[Opening ENTRIES PROVIDED section]

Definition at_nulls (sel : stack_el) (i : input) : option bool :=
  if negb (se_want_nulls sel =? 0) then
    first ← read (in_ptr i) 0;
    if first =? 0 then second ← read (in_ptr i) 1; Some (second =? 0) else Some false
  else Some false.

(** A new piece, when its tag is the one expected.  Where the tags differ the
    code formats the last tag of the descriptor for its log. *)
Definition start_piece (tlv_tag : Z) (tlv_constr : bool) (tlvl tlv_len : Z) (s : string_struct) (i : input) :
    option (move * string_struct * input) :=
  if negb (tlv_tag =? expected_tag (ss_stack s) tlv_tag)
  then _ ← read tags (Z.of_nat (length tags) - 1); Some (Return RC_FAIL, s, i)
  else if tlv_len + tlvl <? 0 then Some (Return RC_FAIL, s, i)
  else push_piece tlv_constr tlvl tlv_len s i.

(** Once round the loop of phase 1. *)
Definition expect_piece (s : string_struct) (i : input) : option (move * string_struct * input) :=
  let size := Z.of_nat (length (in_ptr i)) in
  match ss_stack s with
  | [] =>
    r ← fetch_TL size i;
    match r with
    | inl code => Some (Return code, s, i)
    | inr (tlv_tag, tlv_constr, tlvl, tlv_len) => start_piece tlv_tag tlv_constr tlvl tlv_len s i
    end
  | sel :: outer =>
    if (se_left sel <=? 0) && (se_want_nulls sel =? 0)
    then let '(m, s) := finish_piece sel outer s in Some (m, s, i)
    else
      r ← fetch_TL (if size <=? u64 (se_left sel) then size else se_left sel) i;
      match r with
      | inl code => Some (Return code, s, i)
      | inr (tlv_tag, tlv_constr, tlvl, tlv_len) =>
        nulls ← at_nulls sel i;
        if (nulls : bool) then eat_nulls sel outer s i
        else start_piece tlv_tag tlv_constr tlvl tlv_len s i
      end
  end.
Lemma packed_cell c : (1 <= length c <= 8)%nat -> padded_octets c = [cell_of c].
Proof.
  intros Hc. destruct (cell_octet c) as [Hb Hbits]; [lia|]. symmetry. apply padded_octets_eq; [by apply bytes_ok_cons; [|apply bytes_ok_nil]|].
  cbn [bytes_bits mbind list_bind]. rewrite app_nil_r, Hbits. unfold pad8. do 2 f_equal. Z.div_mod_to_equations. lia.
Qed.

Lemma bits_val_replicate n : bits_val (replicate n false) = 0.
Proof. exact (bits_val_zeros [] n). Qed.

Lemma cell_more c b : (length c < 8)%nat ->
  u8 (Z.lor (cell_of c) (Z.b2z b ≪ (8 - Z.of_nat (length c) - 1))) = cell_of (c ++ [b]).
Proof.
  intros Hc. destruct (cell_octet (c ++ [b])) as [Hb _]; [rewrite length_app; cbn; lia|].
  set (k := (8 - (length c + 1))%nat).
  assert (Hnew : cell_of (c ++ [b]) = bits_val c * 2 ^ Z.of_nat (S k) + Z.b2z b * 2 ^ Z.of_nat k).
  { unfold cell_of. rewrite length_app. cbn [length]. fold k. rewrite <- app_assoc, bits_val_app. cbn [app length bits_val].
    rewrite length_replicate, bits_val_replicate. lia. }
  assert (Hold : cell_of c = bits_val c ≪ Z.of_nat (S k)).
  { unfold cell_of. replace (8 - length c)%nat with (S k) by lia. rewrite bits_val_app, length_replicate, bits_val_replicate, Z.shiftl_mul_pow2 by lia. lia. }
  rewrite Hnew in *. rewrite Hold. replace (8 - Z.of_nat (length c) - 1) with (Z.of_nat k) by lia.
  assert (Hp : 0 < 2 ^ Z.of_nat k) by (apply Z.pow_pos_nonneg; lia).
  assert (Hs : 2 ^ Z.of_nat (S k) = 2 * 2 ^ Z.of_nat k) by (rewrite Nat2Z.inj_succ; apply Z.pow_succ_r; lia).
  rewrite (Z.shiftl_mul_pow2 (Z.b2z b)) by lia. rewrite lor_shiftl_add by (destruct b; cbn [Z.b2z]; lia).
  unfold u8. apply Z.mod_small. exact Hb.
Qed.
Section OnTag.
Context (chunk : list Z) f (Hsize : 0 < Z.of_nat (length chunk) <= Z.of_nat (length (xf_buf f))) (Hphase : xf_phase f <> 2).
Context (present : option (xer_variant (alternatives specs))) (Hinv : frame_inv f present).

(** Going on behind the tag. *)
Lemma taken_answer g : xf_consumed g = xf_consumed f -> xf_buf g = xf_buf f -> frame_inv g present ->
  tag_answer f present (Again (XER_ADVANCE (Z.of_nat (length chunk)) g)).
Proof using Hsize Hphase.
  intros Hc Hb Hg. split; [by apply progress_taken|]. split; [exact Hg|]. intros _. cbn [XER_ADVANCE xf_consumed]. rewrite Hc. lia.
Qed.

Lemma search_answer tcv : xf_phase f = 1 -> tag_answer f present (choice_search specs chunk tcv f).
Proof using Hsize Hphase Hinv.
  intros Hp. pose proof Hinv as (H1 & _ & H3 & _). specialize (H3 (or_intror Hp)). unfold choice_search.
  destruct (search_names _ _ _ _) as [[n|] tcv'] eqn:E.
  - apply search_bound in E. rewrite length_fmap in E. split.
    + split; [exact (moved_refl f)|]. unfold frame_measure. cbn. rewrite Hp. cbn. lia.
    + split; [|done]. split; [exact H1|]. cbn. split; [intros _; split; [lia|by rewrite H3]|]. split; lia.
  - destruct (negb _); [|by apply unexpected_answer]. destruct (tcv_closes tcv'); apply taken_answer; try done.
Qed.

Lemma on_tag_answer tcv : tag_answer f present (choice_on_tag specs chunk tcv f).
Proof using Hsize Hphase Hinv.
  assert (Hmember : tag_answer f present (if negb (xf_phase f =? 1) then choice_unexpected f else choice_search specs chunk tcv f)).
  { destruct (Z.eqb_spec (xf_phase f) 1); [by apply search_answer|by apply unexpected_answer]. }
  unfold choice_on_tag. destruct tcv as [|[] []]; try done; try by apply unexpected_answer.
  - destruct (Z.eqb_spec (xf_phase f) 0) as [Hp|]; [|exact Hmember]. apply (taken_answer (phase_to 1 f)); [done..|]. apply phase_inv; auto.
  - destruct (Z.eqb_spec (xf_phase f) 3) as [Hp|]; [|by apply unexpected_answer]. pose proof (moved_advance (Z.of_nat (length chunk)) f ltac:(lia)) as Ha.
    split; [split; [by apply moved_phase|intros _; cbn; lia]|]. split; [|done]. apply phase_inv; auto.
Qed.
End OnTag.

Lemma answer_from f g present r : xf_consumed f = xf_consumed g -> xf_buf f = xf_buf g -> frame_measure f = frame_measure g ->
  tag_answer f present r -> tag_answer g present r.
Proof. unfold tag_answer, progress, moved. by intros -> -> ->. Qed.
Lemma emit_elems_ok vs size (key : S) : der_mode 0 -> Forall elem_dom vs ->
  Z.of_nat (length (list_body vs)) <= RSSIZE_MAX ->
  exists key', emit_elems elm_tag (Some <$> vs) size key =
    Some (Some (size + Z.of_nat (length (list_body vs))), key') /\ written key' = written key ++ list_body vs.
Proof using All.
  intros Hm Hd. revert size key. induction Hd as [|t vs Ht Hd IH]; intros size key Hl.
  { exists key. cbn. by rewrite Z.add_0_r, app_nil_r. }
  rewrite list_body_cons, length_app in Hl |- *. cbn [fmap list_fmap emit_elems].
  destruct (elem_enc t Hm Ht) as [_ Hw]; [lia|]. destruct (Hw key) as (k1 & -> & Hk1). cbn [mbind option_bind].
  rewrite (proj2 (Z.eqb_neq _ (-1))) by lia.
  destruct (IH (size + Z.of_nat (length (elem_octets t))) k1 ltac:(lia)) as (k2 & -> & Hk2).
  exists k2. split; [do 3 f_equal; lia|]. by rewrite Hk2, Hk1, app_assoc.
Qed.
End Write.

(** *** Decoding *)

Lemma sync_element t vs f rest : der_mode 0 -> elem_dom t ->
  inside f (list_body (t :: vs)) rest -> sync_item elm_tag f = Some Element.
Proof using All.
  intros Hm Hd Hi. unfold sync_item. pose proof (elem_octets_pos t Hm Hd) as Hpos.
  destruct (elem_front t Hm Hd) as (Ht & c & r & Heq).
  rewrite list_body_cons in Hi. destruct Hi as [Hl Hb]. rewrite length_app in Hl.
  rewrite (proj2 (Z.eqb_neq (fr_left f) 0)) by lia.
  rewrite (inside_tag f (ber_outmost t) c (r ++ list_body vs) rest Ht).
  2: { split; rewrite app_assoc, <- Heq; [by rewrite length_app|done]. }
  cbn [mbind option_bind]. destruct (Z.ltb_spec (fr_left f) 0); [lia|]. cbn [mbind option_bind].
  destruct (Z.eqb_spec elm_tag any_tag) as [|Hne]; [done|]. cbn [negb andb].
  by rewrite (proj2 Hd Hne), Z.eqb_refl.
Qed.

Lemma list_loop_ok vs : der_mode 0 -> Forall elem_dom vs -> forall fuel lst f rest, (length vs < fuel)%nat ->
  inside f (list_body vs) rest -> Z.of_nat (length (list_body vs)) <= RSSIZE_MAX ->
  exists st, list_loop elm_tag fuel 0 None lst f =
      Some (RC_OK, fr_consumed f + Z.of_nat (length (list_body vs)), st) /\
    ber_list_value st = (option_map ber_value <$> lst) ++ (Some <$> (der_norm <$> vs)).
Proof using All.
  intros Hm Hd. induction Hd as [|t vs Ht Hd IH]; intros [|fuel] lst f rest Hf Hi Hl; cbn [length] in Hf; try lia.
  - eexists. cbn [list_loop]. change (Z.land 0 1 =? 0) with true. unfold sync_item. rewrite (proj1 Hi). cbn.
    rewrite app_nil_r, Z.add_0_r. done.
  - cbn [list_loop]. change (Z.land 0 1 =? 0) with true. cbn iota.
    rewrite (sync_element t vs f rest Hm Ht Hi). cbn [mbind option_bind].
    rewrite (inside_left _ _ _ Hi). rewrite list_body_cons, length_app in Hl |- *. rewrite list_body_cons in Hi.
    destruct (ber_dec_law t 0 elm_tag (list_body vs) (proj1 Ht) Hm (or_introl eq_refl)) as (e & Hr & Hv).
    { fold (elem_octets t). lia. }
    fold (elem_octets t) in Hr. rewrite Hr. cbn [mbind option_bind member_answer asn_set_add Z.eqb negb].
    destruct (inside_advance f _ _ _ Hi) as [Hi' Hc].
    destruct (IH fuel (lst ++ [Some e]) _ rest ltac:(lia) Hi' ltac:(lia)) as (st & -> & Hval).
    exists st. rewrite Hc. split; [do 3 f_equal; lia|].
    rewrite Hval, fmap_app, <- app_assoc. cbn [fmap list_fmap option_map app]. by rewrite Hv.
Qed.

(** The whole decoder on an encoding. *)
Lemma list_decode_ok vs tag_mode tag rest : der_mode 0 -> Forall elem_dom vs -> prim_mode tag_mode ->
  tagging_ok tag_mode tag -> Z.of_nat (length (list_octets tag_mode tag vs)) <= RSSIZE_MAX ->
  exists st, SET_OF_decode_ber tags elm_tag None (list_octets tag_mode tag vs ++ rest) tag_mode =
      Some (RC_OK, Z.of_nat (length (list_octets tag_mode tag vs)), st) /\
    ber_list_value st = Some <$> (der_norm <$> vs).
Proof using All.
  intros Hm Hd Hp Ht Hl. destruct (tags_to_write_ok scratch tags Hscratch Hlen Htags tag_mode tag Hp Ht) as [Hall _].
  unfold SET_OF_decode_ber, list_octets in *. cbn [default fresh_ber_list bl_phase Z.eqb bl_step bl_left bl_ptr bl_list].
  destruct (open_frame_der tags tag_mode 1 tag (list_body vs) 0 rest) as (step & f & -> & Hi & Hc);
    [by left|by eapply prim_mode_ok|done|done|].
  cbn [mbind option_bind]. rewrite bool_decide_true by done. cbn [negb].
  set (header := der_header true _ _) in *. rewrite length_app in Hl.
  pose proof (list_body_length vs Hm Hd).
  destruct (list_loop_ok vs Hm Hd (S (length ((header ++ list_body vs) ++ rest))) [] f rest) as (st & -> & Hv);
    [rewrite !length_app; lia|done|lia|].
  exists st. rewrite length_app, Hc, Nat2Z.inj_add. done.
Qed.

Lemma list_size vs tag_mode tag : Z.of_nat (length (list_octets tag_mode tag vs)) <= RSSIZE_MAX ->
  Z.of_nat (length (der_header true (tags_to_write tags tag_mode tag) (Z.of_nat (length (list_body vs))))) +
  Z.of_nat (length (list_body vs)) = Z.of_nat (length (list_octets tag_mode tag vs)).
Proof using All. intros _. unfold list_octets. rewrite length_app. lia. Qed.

[Closing ENTRIES PROVIDED section]

**EXERCISE REQUIREMENTS**
Your task is to retype the entries verbatim, starting with the line that holds "ber_list_value st = Some" and stopping after the line that holds "pose proof (list_body_length vs Hm Hd).".

**REPLY TO THE TASK**
    ber_list_value st = Some <$> (der_norm <$> vs).
Proof using All.
  intros Hm Hd Hp Ht Hl. destruct (tags_to_write_ok scratch tags Hscratch Hlen Htags tag_mode tag Hp Ht) as [Hall _].
  unfold SET_OF_decode_ber, list_octets in *. cbn [default fresh_ber_list bl_phase Z.eqb bl_step bl_left bl_ptr bl_list].
  destruct (open_frame_der tags tag_mode 1 tag (list_body vs) 0 rest) as (step & f & -> & Hi & Hc);
    [by left|by eapply prim_mode_ok|done|done|].
  cbn [mbind option_bind]. rewrite bool_decide_true by done. cbn [negb].
  set (header := der_header true _ _) in *. rewrite length_app in Hl.
  pose proof (list_body_length vs Hm Hd).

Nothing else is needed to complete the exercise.